Dataset entries
########

(* ===== verification/IxRange.v ===== *)
(** * Places in the leaves and scans over them

    The place of an entry is its leaf and its slot; [lower_bound] answers the place of the
    first entry that is not below the key, and a scan between two places visits the entries
    between them in the order of their keys. *)
From Stdlib Require Import Sorting.Sorted.
From S2P Require Import Prelude Bytes Disk Log Replacer BufferPool Record PoolRun Meta Keys IxNode IxOrder.
From S2P Require Import IxPage IxNodeSpec Index IxPool IxTree IxSearch IxGrow IxLeaf IxInsert.
Import IxNodeHandle IxIndexHandle.

Section place.
Abbreviation entry := (bytes * Rid)%type.
Implicit Types (o : option bytes) (it : item) (k : bytes) (N : gmap Z inode) (L : list item) (X Y : list entry).

(** [iid] is the place between the entries [X] and [Y]; a place is in the first leaf it can
    be in that has an entry behind it. *)
Definition place N L X Y (iid : Iid) : Prop := ∃ A o p B n l1 l2,
  L = A ++ (o, p) :: B ∧ N !! p = Some n ∧ live n = l1 ++ l2 ∧ X = entries N A ++ l1 ∧ Y = l2 ++ entries N B ∧
  iid = mkIid p (len l1) ∧ (l2 = [] → B = []).

Lemma place_entries N L X Y iid : place N L X Y iid → entries N L = X ++ Y.
Proof using Type.
  intros (A & o & p & B & n & l1 & l2 & -> & Hn & Hl & -> & -> & _ & _). rewrite entries_app. unfold entries at 2.
  cbn [pages fmap list_fmap snd concat]. unfold entries_at at 1. rewrite Hn, Hl. by rewrite <-!(assoc_L (++)).
Qed.

Lemma pages_unique (A A' : list item) o o' p B B' :
  NoDup (pages (A ++ (o, p) :: B)) → A ++ (o, p) :: B = A' ++ (o', p) :: B' → A = A' ∧ B = B'.
Proof using Type.
  revert A'. induction A as [|a A IH]; intros A' Hnd Heq.
  - destruct A' as [|a' A']; simplify_eq/=; [done|]. exfalso. apply NoDup_cons in Hnd as [Hnd _]. apply Hnd.
    unfold pages. rewrite fmap_app. apply elem_of_app. right. by left.
  - destruct A' as [|a' A']; simplify_eq/=.
    + exfalso. apply NoDup_cons in Hnd as [Hnd _]. apply Hnd. unfold pages. rewrite fmap_app. apply elem_of_app. right. by left.
    + apply NoDup_cons in Hnd as [_ Hnd]. by destruct (IH A' Hnd) as [-> ->].
Qed.

(** Different places are different. *)
Lemma place_inj N L X Y X' Y' iid : NoDup (pages L) → place N L X Y iid → place N L X' Y' iid → X = X' ∧ Y = Y'.
Proof using Type.
  intros Hnd (A & o & p & B & n & l1 & l2 & HL & Hn & Hl & -> & -> & -> & _)
    (A' & o' & p' & B' & n' & l1' & l2' & HL' & Hn' & Hl' & -> & -> & Hi & _).
  injection Hi as <- Hlen. rewrite HL in Hnd. destruct (pages_unique A A' o o' p B B') as [-> ->]; [exact Hnd|exact (eq_trans (eq_sym HL) HL')|].
  assert (n' = n) as -> by congruence. rewrite Hl in Hl'. apply app_inj_1 in Hl' as [-> ->]; [done|lia].
Qed.
(* ===== verification/LockSafety.v ===== *)
(** * What the lock manager keeps, as long as nobody locks gaps

    [lstep] interleaves the calls of Lock.v: a call of a transaction that does not wait, the
    wake-up of one that does, a release, a new transaction.  [Inv] is the invariant of all
    configurations that are reached without gap locks; LockGaps.v shows what gap locks do
    to it. *)
From S2P Require Import Prelude Bytes Disk Log Streams Meta Keys Txn Lock.

(** ** Interleavings *)

Inductive lock_op : Type :=
  | LShared (rid : Rid) (fd : Z)
  | LExclusive (rid : Rid) (fd : Z) (key : bytes) (meta : IndexMeta) (ih : Z)
  | LGap (fd : Z) (lower upper : option bytes) (meta : IndexMeta) (conds : list Condition) (ih : Z)
  | LIS (fd : Z)
  | LIX (fd : Z)
  | LTableX (fd : Z).

Definition run_op (txn : Z) (op : lock_op) : LM lock_result :=
  match op with
  | LShared rid fd => lock_shared_on_record txn rid fd
  | LExclusive rid fd key meta ih => lock_exclusive_on_record_gap txn rid fd key meta ih
  | LGap fd lo hi meta conds ih => lock_GAP_on_table txn fd lo hi meta conds ih
  | LIS fd => lock_IS_on_table txn fd
  | LIX fd => lock_IX_on_table txn fd
  | LTableX fd => lock_exclusive_on_table txn fd
  end.

(** The lock manager and what the threads that wait are waiting for. *)
Record config := mkConfig { locks : LockManager; waiting : gmap Z wait_point }.

(** The configuration after a step of [txn]; an abort of the transaction is caught. *)
Definition settle (txn : Z) (W : gmap Z wait_point) (r : outcome lock_result * LockManager) : option config :=
  match r with
  | (Ok (Returned _), s) => Some (mkConfig s (delete txn W))
  | (Ok (Waits w), s) => Some (mkConfig s (<[txn := w]> W))
  | (Throw (TransactionAbortException _ _), s) => Some (mkConfig s (delete txn W))
  | _ => None
  end.
(** A request that waits is granted, if the mode of the queue admits it. *)
Lemma grant_waiting_ok type v r :
  queue_fine type v → r ∈ request_queue_ v → granted_ r = false →
  (type = TABLE → group_mode_ v = GroupMode.NO_LOCK ∨ has_granted v) →
  grants type (grant_waiting type (rq_id r) r) v (λ b v', type = TABLE → has_granted v').
Proof.
  intros Hok Hr Hgr Hpr. pose proof (ro_modes _ _ _ Hok) as Hm.
  pose proof (ro_group _ _ _ Hok) as Hgo. pose proof (Hm r Hr) as Hmr.
  assert (group_mode_ v ≠ GroupMode.NO_LOCK ∨ type = RECORD →
    grants type (ret false) v (λ b v', type = TABLE → has_granted v')) as Hret.
  { intros Hn. apply grants_ret; [done|]. intros HT. destruct (Hpr HT), Hn; congruence. }
  unfold grant_waiting. eapply grants_bind; [by apply grants_group|]. intros g v' [-> ->] _ _.
  destruct type, (lock_mode_ r) eqn:Em; try done; try (case_decide as Hd; [|]);
    try (apply Hret; first [left; congruence|by right]).
  - eapply grants_mono; [eapply (grants_take TABLE _ true v r GroupMode.TAB_X)|by intros ? ? [_ ?]]; rewrite ?Em; try done.
    intros x Hx Hgx Hc _. exfalso. rewrite Hd in Hc. destruct (lock_mode_ x); cbn in Hc; intuition congruence.
  - destruct (covers_IS_self _ Hgo Hd).
    eapply grants_mono; [eapply (grants_take TABLE _ true v r (group_IS (group_mode_ v)))|by intros ? ? [_ ?]]; rewrite ?Em; try done.
    + intros x Hx Hgx Hc _. apply covers_IS; auto.
    + intros G. unfold group_IS. case_decide; [done|]. by destruct v.
  - destruct (covers_IX_self _ Hgo Hd).
    eapply grants_mono; [eapply (grants_take TABLE _ true v r (group_IX (group_mode_ v)))|by intros ? ? [_ ?]]; rewrite ?Em; try done.
    + intros x Hx Hgx Hc _. apply covers_IX; auto.
    + intros G. by destruct v as [l b u [] k].
  - eapply grants_mono; [eapply (grants_take RECORD _ false v r GroupMode.S)|by intros ? ? [_ ?]]; rewrite ?Em; try done; [by left|].
    intros x Hx Hgx Hc _. apply covers_S with (group_mode_ v); auto.
Qed.

Lemma grant_gaps_none type b r v :
  queue_fine type v → r ∈ request_queue_ v → grants type (grant_gaps type b r) v (λ _ v', v' = v).
Proof.
  intros Hok Hr G. pose proof (ro_modes _ _ _ Hok r Hr) as Hm. exists b, v. split; [|by split_and!].
  unfold grant_gaps. by destruct type, (lock_mode_ r).
Qed.

Lemma grant_upgrade_ok type b r v :
  queue_fine type v → r ∈ request_queue_ v →
  grants type (grant_upgrade type (rq_id r) b r) v (λ _ v', has_granted v → has_granted v').
Proof.
  intros Hok Hr G. unfold grant_upgrade. destruct type; [|by apply grants_ret].
  unfold bind at 1. cbn [gets fst snd].
  destruct (_ && _) eqn:E; [|by apply grants_ret].
  apply andb_true_iff in E as [_ Eh%negb_true_iff].
  eapply grants_mono; [eapply (grants_take TABLE _ tt v r GroupMode.TAB_X)|by intros ? ? [_ ?]]; try done.
  - pose proof (ro_modes _ _ _ Hok r Hr) as Hm. destruct (lock_mode_ r); cbn; auto.
  - intros x Hx Hgx _ Hne. exfalso. apply not_true_iff_false in Eh. apply Eh, table_held_spec.
    + intros Eg. pose proof (ro_group _ _ _ Hok) as Hg. by rewrite Eg in Hg.
    + eauto.
Qed.

Lemma granted_more_request v v' r : granted_more v v' → r ∈ request_queue_ v →
  ∃ r', r' ∈ request_queue_ v' ∧ rq_id r' = rq_id r.
Proof.
  intros [Hl _ _] (i & Hi)%list_elem_of_lookup.
  destruct (Forall2_lookup_l _ _ _ _ _ Hl Hi) as (r' & Hi' & Hr').
  exists r'. split; [by eapply list_elem_of_lookup_2|]. by destruct Hr' as [-> | ->].
Qed.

########

What needs to be done:
Only one stretch of the data above is needed. Restate it word for word, from the line containing "Inductive lock_op : Type" through the line containing "queue_fine type v → r ∈ request_queue_ v → granted_", both ends included.

Written solution:
Inductive lock_op : Type :=
  | LShared (rid : Rid) (fd : Z)
  | LExclusive (rid : Rid) (fd : Z) (key : bytes) (meta : IndexMeta) (ih : Z)
  | LGap (fd : Z) (lower upper : option bytes) (meta : IndexMeta) (conds : list Condition) (ih : Z)
  | LIS (fd : Z)
  | LIX (fd : Z)
  | LTableX (fd : Z).

Definition run_op (txn : Z) (op : lock_op) : LM lock_result :=
  match op with
  | LShared rid fd => lock_shared_on_record txn rid fd
  | LExclusive rid fd key meta ih => lock_exclusive_on_record_gap txn rid fd key meta ih
  | LGap fd lo hi meta conds ih => lock_GAP_on_table txn fd lo hi meta conds ih
  | LIS fd => lock_IS_on_table txn fd
  | LIX fd => lock_IX_on_table txn fd
  | LTableX fd => lock_exclusive_on_table txn fd
  end.

(** The lock manager and what the threads that wait are waiting for. *)
Record config := mkConfig { locks : LockManager; waiting : gmap Z wait_point }.

(** The configuration after a step of [txn]; an abort of the transaction is caught. *)
Definition settle (txn : Z) (W : gmap Z wait_point) (r : outcome lock_result * LockManager) : option config :=
  match r with
  | (Ok (Returned _), s) => Some (mkConfig s (delete txn W))
  | (Ok (Waits w), s) => Some (mkConfig s (<[txn := w]> W))
  | (Throw (TransactionAbortException _ _), s) => Some (mkConfig s (delete txn W))
  | _ => None
  end.
(** A request that waits is granted, if the mode of the queue admits it. *)
Lemma grant_waiting_ok type v r :
  queue_fine type v → r ∈ request_queue_ v → granted_ r = false →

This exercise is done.